§ **Data supplied**
§ §
Lemma shr_step_inv a k s i pn :
  wf a -> 0 <= s < 32 -> (i < WIDTH)%nat -> shr_inv a k s i pn -> shr_inv a k s (S i) (shr_step a k s i pn).
Proof.
  intros Ha Hs Hi (Hw & Hz & Hx & E). pose proof (wf_lookup i a Ha) as Hwd.
  assert (inU 32 (Z.shiftr a.[i] s)) as Hhi by auto with cpp lia.
  unfold shr_inv, shr_step.
  destruct (Nat.leb_spec k i) as [Hk|Hk].
  2: { rewrite (proj2 (Nat.leb_gt (k + 1) i)) by lia. cbn [andb].
       split; [done|]. split; [intros; apply Hz; lia|]. split; [lia|].
       rewrite E, !shr_take_below by (auto; lia). done. }
  assert (0 <= Z.shiftr a.[i] s < 2 ^ (32 - s)) as Hhb.
  { unfold inU in Hwd. rewrite Z.shiftr_div_pow2 by lia. split; [apply Z.div_pos; lia|].
    apply Z.div_lt_upper_bound; [lia|]. rewrite <- Z.pow_add_r by lia.
    replace (s + (32 - s)) with 32 by lia. lia. }
  destruct (decide (k = i)) as [->|].
  - rewrite (proj2 (Nat.leb_gt (i + 1) i)) by lia. cbn [andb].
    replace (i - i)%nat with 0%nat by lia. rewrite (Hz 0%nat), Z.lor_0_l by lia.
    split; [auto with cpp|]. split; [intros; rewrite get_insert_ne by lia; apply Hz; lia|].
    replace (S i - i - 1)%nat with 0%nat by lia.
    split; [rewrite get_insert_eq by (rewrite (wf_length _ Hw); unfold WIDTH; lia); lia|].
    rewrite eval_insert by (rewrite (wf_length _ Hw); unfold WIDTH; lia).
    rewrite (Hz 0%nat), weight_0, E, shr_take_at, shr_take_below by (auto; lia). lia.
  - rewrite (proj2 (Nat.leb_le (k + 1) i)) by lia. cbn [andb].
    specialize (Hx ltac:(lia)). rewrite shr_take_above, <- E by (auto; lia).
    set (j := (i - k - 1)%nat) in *. replace (i - k)%nat with (S j) in * by lia.
    replace (S i - k - 1)%nat with (S j) by lia.
    pose proof (wf_lookup j pn Hw) as Hxu. unfold inU in Hxu.
    destruct (shr_low pn j (a.[i]) s Hw Hwd Hs ltac:(lia) Hx) as (lo & Hlo & Esp & -> & Hb & Hl0).
    assert (wf (<[j := pn.[j] + lo]> pn)) as Hw1 by (apply wf_insert; [done|]; unfold inU; lia).
    rewrite get_insert_ne, (Hz (S j)), Z.lor_0_l by lia.
    split; [auto with cpp|]. split; [intros; rewrite !get_insert_ne by lia; apply Hz; lia|].
    split; [intros; rewrite get_insert_eq by (rewrite length_insert, (wf_length _ Hw); lia); lia|].
    rewrite !eval_insert by (rewrite ?length_insert, (wf_length _ Hw); lia).
    rewrite get_insert_ne, (Hz (S j)), weight_S by lia. nia.
Qed.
§ §
§ **What is being asked**
Where in the records does the word "unfold" appear? Copy each line that holds it.

§ **Exercise solution**
  unfold shr_inv, shr_step.
  { unfold inU in Hwd. rewrite Z.shiftr_div_pow2 by lia. split; [apply Z.div_pos; lia|].
    split; [rewrite get_insert_eq by (rewrite (wf_length _ Hw); unfold WIDTH; lia); lia|].
    rewrite eval_insert by (rewrite (wf_length _ Hw); unfold WIDTH; lia).
    pose proof (wf_lookup j pn Hw) as Hxu. unfold inU in Hxu.
    assert (wf (<[j := pn.[j] + lo]> pn)) as Hw1 by (apply wf_insert; [done|]; unfold inU; lia).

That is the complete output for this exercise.